| |
| |
| |
Herinneringen uit het jeugdige leven van Carolina van Brunswijk Wolfenbuttel, koningin van Engeland; door eenen tijdgenoot.
De laatste gebeurtenissen uit het leven der onlangs overledene, ongelukkige Koningin van Engeland hebben de opmerkzaamheid van geheel Europa te zeer gewekt, om de trekken uit haar jeugdig leven als onbelangrijk voorbij te zien. En hoezeer het nog veel te vroeg is, om thans reeds eene onpartijdige geschiedenis haars levens te verwachten, zoo zullen toch deze trekken misschien in staat zijn, over haar karakter eenige opheldering te geven.
Zij was, als aankomend meisje, de roem en wellust der Brunswijkers, en, hoezeer niet eigenlijk schoon, nogtans van de natuur met eene groote mate van bevalligheid versierd. Hare gestalte was meer klein dan groot; en, hoewel de toenmalige mode aan de Dames hooge hielen gaf, en die der Prinses ongemeen hoog waren, kon zij toch naauwelijks eene middelmatige lengte verkrijgen. Haar gelaat vertoonde een regelmatig ovaal, met fijne trekken en zachte tinten. Hare oogen waren donkerblaauw, groot, en vol van een onuitdrukbaar vuur. Zij had bovendien ongemeen veel geestrijks en gevoeligs in haren blik; en het schoone blonde haar golfde, in veelvuldige lokken, om den sneeuwwitten hals. Hare handen en armen waren van eene uitstekende schoonheid. Zoodanig vertoont zij zich nog in de herinnering aan hare toenmalige tijdgenooten; en het is ligtelijk te beseffen, welken indruk zij overal maken moest, waar zij zich vertoonde.

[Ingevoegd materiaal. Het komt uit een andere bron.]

(* ================================================================== *)
(** ** [FindCollectedArtifacts] and [GetHunt]: the mirror is written
       through *)

Lemma FindCollectedArtifacts_again (E : Env) (hunt hunt' : Hunt.t) :
  FindCollectedArtifacts E hunt = Some hunt' ->
  hunt' = Hunt.set_Artifacts (Hunt.Artifacts hunt') hunt /\
  FindCollectedArtifacts E hunt' = Some hunt'.
Proof.
  unfold FindCollectedArtifacts.
  destruct hunt as [id ct ex st cr lu tw ts tr te tn sr ar].
  cbn [Hunt.StartRequest]. destruct sr as [start_request|]; [|discriminate].
  destruct (String.eqb (FlowRunnerArgs.FlowName start_request)
              "ArtifactCollector") eqn:H1.
  - destruct (UnmarshalAny_ArtifactCollectorArgs _) as [flow_args|] eqn:Hu.
    + destruct (ArtifactCollectorArgs.Artifacts flow_args) as [names|] eqn:Hn;
        [|discriminate].
      intros [= <-]. cbn. split; [reflexivity|]. now rewrite H1, Hu, Hn.
    + intros [= <-]. cbn. split; [reflexivity|]. now rewrite H1, Hu.
  - destruct (String.eqb (FlowRunnerArgs.FlowName start_request)
                "FileFinder") eqn:H2;
      intros [= <-]; cbn; (split; [reflexivity|]); now rewrite H1, H2.
Qed.

(** [FindCollectedArtifacts] changes the artifacts of a hunt and nothing
    else, and a second call changes nothing; it fails on a hunt without
    a start request, and on an artifact collector whose arguments carry
    no artifact list, and on no other hunt. *)
Theorem FindCollectedArtifacts_sets_only_artifacts (E : Env) (hunt : Hunt.t) :
  (forall hunt',
      FindCollectedArtifacts E hunt = Some hunt' ->
      hunt' = Hunt.set_Artifacts (Hunt.Artifacts hunt') hunt /\
      FindCollectedArtifacts E hunt' = Some hunt') /\
  (FindCollectedArtifacts E hunt = None <->
   Hunt.StartRequest hunt = None \/
   exists start_request flow_args,
     Hunt.StartRequest hunt = Some start_request /\
     FlowRunnerArgs.FlowName start_request = "ArtifactCollector" /\
     FlowRunnerArgs.Args start_request =
       Some (Any_ArtifactCollectorArgs flow_args) /\
     ArtifactCollectorArgs.Artifacts flow_args = None).
Proof.
  split.
  - intros hunt'. apply FindCollectedArtifacts_again.
  - unfold FindCollectedArtifacts.
    destruct (Hunt.StartRequest hunt) as [start_request|]; [|tauto].
    destruct (String.eqb_spec (FlowRunnerArgs.FlowName start_request)
                "ArtifactCollector") as [Hname|Hname].
    + unfold UnmarshalAny_ArtifactCollectorArgs.
      destruct (FlowRunnerArgs.Args start_request) as [[flow_args|url]|] eqn:Ha.
      * destruct (ArtifactCollectorArgs.Artifacts flow_args) eqn:Hn.
        -- split; [discriminate|].
           intros [[=]|(sr & fa & [= <-] & _ & Hfa & Hnone)].
           rewrite Ha in Hfa. injection Hfa as <-. congruence.
        -- split; [|reflexivity]. intros _. right.
           now exists start_request, flow_args.
      * split; [discriminate|].
        intros [[=]|(sr & fa & [= <-] & _ & Hfa & _)]. congruence.
      * split; [discriminate|].
        intros [[=]|(sr & fa & [= <-] & _ & Hfa & _)]. congruence.
    + split.
      * case_match; discriminate.
      * intros [[=]|(sr & fa & [= <-] & Hn & _)]. contradiction.
Qed.

Lemma FindCollectedArtifacts_CreateTime (E : Env) (h h' : Hunt.t) :
  FindCollectedArtifacts E h = Some h' -> Hunt.CreateTime h' = Hunt.CreateTime h.
Proof.
  unfold FindCollectedArtifacts. repeat case_match; try discriminate;
    now intros [= <-].
Qed.

Lemma GetHuntDispatcher_published (E : Env) (fuel : nat) (w : World)
    (d : HuntDispatcher) :
  dispatcher w = Some d -> GetHuntDispatcher E fuel w = Ret (inr d) w.
Proof.
  intros Hd. unfold GetHuntDispatcher, bind, get_world. now rewrite Hd.
Qed.

(** The hunt [GetHunt] finds stays the one it finds when the mirror
    holds another hunt of the same id and creation time in its place. *)
Lemma GetHunt_loop_insert (id : string) (h' : Hunt.t) (l : list Hunt.t) :
  forall (idx ptr : nat) (h : Hunt.t),
    GetHunt_loop id (GetApplicableHunts_from idx l 0) = Some (ptr, h) ->
    Hunt.HuntId h' = Hunt.HuntId h ->
    Hunt.CreateTime h' = Hunt.CreateTime h ->
    (idx <= ptr)%nat /\
    l !! (ptr - idx)%nat = Some h /\
    GetHunt_loop id
      (GetApplicableHunts_from idx (<[(ptr - idx)%nat := h']> l) 0) =
      Some (ptr, h').
Proof.
  induction l as [|x r IH]; intros idx ptr h; [discriminate|].
  cbn [GetApplicableHunts_from].
  assert (GetHunt_loop id (GetApplicableHunts_from (S idx) r 0) = Some (ptr, h) ->
          Hunt.HuntId h' = Hunt.HuntId h ->
          Hunt.CreateTime h' = Hunt.CreateTime h ->
          (idx <= ptr)%nat /\
          (x :: r) !! (ptr - idx)%nat = Some h /\
          <[(ptr - idx)%nat := h']> (x :: r) =
            x :: <[(ptr - S idx)%nat := h']> r /\
          GetHunt_loop id
            (GetApplicableHunts_from (S idx)
               (<[(ptr - S idx)%nat := h']> r) 0) = Some (ptr, h')) as Hrest.
  { intros Hl Hid Hct. destruct (IH _ _ _ Hl Hid Hct) as (Hle & Hlk & Hloop).
    replace (ptr - idx)%nat with (S (ptr - S idx)) by lia.
    split; [lia|]. split; [exact Hlk|]. split; [reflexivity | exact Hloop]. }
  destruct (0 <? Hunt.CreateTime x) eqn:Hx.
  - cbn [GetHunt_loop].
    destruct (String.eqb (path_Base (Hunt.HuntId x)) id) eqn:Hb.
    + intros [= <- <-] Hid Hct. rewrite Nat.sub_diag.
      split; [lia|]. split; [reflexivity|].
      cbn [insert list_insert GetApplicableHunts_from]. rewrite Hct, Hx.
      cbn [GetHunt_loop]. now rewrite Hid, Hb.
    + intros Hl Hid Hct.
      destruct (Hrest Hl Hid Hct) as (Hle & Hlk & Hins & Hloop).
      split; [exact Hle|]. split; [exact Hlk|]. rewrite Hins.
      cbn [GetApplicableHunts_from]. rewrite Hx. cbn [GetHunt_loop].
      now rewrite Hb.
  - intros Hl Hid Hct.
    destruct (Hrest Hl Hid Hct) as (Hle & Hlk & Hins & Hloop).
    split; [exact Hle|]. split; [exact Hlk|]. rewrite Hins.
    cbn [GetApplicableHunts_from]. now rewrite Hx.
Qed.

(** [GetHunt] on a published mirror makes no outside call and writes
    the artifacts it works out into the mirror itself: the hunt it
    returns takes the place of the hunt it found, for every later reader
    of the mirror, and asking again gives the same hunt and changes
    nothing. *)
Theorem GetHunt_writes_through_the_mirror (E : Env) (fuel : nat)
    (id : string) (w w' : World) (d : HuntDispatcher) (hunt' : Hunt.t) :
  dispatcher w = Some d ->
  GetHunt E fuel id w = Ret (inr hunt') w' ->
  exists ptr hunt,
    hunts d !! ptr = Some hunt /\
    hunt' = Hunt.set_Artifacts (Hunt.Artifacts hunt') hunt /\
    w' =
      set_dispatcher
        (Some (mkHuntDispatcher (has_config_obj d) (last_timestamp d)
                 (<[ptr := hunt']> (hunts d)))) w /\
    GetHunt E fuel id w' = Ret (inr hunt') w'.
Proof.
  intros Hd. unfold GetHunt at 1. unfold bind at 1.
  rewrite (GetHuntDispatcher_published E fuel w d Hd).
  destruct (GetHunt_loop id (GetApplicableHunts d 0)) as [[ptr hunt]|] eqn:Hl;
    [|discriminate].
  destruct (FindCollectedArtifacts E hunt) as [h1|] eqn:Hf; [|discriminate].
  unfold bind, modify_world, ret. rewrite Hd. intros [= <- <-].
  destruct (FindCollectedArtifacts_again E hunt h1 Hf) as [Hh1 Hagain].
  unfold GetApplicableHunts in Hl.
  destruct (GetHunt_loop_insert id h1 (hunts d) 0 ptr hunt Hl
              (FindCollectedArtifacts_HuntId E _ _ Hf)
              (FindCollectedArtifacts_CreateTime E _ _ Hf))
    as (_ & Hlk & Hloop).
  rewrite Nat.sub_0_r in Hlk, Hloop.
  exists ptr, hunt. split; [exact Hlk|]. split; [exact Hh1|].
  split; [reflexivity|].
  set (d1 := mkHuntDispatcher _ _ _). set (w1 := set_dispatcher _ w).
  unfold GetHunt, bind.
  rewrite (GetHuntDispatcher_published E fuel w1 d1 eq_refl).
  unfold GetApplicableHunts. subst d1. cbn [hunts]. rewrite Hloop, Hagain.
  unfold modify_world, ret. subst w1.
  cbn [dispatcher set_dispatcher hunts has_config_obj last_timestamp].
  rewrite list_insert_insert_eq. reflexivity.
Qed.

Hare oudere zuster, augusta van Brunswijk, had, door het huwelijk met Prins frederik van Wurtemberg, reeds vroeg het ouderlijk huis verlaten; de Erfprins daarentegen, benevens zijne twee op hem in jaren volgende broeders, waren door de natuur geenszins rijk met ziels- of ligchaamsgaven bedeeld. Natuurlijk was dus het hart des vaders, dat in zijne opvolgers zoo weinig overeenkomst met zijnen eigen' rijken geest bespeurde, met alle mogelijke warmte aan Prinses carolina en den jongsten der Prinsen, willem, naderhand Hertog van Oels, die bij Waterloo zijn heldhaftig leven eindigde, gehecht. Deze voorkeuze des vaders, nu, was de oorzaak van een al te angstvallig toezigt over de jonge, levendige Prinses, wier krachtige natuur steeds naar eene
| |
| |
ruime en vrije ontwikkeling streefde, maar zich overal door eene kleingeestige Hofëtikette en eene al te strenge waakzaamheid harer opzigters belemmerd vond. Men sprak destijds zeer veel over het despotismus, door hare opvoeders uitgeoefend, en over de verdrukking, waarin zij gehouden werd. Zoo dit werkelijk het geval is geweest, dan zou men hierin de eerste beginselen kunnen aanwijzen van dien geest van tegenkanting tegen alle onbillijke verdrukking, die haar volgend leven voor haar zoo ongelukkig heeft gemaakt.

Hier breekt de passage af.